→ **PROBLEM DETAILS**
After locating the line that contains "Definition key_directories (d" in the records below, write out exactly that line and each line after it through the one that contains "length ← lift (ok_or", and nothing else.
========
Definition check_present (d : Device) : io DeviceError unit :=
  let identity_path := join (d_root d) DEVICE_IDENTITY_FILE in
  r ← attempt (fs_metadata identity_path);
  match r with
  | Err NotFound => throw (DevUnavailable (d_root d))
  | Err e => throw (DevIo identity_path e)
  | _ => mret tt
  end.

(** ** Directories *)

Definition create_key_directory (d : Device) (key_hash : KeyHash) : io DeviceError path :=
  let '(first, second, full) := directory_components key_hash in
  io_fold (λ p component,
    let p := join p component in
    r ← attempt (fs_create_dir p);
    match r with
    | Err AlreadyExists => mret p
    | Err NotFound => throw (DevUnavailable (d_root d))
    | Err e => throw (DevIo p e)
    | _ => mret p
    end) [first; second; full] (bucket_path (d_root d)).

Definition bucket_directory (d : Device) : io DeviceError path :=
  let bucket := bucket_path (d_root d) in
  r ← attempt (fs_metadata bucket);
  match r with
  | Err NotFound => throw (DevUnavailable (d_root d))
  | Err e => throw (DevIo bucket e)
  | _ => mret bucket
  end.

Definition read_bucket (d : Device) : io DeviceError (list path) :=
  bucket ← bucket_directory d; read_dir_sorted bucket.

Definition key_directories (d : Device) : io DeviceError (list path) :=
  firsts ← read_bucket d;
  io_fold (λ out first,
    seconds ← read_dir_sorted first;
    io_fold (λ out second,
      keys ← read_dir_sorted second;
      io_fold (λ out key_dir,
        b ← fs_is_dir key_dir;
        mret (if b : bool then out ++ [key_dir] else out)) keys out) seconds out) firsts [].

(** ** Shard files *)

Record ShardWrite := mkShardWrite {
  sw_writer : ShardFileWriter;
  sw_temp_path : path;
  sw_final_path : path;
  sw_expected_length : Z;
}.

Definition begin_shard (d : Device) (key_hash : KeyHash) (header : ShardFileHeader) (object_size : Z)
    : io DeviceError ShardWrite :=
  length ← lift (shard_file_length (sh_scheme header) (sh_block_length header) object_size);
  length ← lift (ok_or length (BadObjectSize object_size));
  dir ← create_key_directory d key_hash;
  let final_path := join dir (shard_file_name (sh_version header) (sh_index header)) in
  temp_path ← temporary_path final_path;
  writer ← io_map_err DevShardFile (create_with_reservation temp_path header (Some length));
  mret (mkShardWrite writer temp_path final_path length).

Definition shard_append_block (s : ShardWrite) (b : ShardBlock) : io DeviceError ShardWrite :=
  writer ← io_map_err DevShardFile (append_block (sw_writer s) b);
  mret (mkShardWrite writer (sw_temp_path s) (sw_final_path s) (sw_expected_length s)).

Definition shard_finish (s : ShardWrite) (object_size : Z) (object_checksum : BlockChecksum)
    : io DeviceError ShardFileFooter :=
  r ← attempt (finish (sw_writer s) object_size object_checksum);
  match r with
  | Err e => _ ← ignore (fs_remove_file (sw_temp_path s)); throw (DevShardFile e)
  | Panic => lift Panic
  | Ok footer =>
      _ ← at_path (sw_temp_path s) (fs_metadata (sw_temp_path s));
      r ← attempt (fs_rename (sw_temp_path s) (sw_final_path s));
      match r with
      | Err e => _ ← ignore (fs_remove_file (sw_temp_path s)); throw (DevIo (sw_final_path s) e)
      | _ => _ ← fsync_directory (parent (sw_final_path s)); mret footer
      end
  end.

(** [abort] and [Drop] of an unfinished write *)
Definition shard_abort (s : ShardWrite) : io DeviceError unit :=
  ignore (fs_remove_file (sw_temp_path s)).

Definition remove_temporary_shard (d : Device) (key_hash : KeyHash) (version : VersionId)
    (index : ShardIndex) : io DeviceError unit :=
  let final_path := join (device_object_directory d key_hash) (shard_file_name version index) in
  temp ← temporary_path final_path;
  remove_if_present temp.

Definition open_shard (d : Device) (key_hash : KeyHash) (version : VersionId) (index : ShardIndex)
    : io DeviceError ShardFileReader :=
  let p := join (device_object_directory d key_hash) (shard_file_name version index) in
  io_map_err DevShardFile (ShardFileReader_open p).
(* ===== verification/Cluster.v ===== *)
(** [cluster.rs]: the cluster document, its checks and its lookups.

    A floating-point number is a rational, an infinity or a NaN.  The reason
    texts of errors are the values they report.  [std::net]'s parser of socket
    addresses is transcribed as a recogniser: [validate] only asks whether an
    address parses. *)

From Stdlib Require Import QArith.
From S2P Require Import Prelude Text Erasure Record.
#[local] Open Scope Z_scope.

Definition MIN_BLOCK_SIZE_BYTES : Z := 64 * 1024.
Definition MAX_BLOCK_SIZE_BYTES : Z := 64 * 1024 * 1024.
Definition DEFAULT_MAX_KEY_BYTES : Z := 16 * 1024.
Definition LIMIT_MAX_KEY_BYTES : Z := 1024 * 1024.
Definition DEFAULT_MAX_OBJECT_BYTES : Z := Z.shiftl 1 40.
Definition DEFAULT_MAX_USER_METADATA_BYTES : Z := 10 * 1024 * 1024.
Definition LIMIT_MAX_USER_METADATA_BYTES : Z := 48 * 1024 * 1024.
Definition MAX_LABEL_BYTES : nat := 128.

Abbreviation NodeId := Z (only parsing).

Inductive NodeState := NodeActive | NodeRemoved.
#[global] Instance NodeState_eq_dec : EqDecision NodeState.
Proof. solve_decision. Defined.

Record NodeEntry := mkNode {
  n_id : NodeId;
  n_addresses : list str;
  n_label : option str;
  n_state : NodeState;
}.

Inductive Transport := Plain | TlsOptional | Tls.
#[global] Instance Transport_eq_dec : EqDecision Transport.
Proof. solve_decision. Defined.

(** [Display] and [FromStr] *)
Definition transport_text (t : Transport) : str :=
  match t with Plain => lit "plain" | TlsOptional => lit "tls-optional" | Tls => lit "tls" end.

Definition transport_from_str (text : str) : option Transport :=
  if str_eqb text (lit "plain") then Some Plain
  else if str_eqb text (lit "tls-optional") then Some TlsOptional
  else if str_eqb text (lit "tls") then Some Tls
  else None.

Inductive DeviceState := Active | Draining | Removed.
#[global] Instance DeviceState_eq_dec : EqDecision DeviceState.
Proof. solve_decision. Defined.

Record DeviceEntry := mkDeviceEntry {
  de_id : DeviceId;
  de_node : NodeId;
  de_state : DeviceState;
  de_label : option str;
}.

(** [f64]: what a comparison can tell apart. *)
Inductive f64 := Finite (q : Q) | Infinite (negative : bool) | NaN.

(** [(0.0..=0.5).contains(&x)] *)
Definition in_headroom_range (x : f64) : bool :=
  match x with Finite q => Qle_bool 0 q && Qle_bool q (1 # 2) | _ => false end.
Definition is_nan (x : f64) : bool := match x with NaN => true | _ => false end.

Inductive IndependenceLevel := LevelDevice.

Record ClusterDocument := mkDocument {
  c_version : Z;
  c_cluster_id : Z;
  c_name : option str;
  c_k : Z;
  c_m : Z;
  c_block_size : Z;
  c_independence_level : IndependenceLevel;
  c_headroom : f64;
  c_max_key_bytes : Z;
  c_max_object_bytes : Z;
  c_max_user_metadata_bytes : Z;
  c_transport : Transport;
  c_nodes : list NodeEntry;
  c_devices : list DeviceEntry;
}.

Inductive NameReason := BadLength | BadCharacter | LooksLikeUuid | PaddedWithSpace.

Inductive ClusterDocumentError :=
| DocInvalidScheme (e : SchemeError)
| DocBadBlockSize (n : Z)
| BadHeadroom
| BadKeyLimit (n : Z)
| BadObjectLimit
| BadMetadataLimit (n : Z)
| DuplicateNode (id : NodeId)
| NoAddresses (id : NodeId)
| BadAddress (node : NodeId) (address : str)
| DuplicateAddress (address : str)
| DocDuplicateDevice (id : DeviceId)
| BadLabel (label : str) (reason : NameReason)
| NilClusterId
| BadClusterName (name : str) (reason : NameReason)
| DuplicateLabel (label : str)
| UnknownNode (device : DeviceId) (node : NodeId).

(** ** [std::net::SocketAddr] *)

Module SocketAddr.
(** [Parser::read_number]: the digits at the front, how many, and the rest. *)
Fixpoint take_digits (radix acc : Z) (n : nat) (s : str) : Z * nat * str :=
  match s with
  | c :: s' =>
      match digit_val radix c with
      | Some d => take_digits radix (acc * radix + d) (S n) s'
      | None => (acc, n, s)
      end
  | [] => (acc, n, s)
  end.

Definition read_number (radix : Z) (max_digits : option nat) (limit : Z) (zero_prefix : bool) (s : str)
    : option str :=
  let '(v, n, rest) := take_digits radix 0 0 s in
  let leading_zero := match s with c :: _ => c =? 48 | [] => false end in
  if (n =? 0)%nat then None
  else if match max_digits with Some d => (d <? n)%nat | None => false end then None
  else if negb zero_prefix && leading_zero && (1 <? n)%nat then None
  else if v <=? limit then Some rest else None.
========
→ **WRITTEN ANSWER**
Definition key_directories (d : Device) : io DeviceError (list path) :=
  firsts ← read_bucket d;
  io_fold (λ out first,
    seconds ← read_dir_sorted first;
    io_fold (λ out second,
      keys ← read_dir_sorted second;
      io_fold (λ out key_dir,
        b ← fs_is_dir key_dir;
        mret (if b : bool then out ++ [key_dir] else out)) keys out) seconds out) firsts [].

(** ** Shard files *)

Record ShardWrite := mkShardWrite {
  sw_writer : ShardFileWriter;
  sw_temp_path : path;
  sw_final_path : path;
  sw_expected_length : Z;
}.

Definition begin_shard (d : Device) (key_hash : KeyHash) (header : ShardFileHeader) (object_size : Z)
    : io DeviceError ShardWrite :=
  length ← lift (shard_file_length (sh_scheme header) (sh_block_length header) object_size);
  length ← lift (ok_or length (BadObjectSize object_size));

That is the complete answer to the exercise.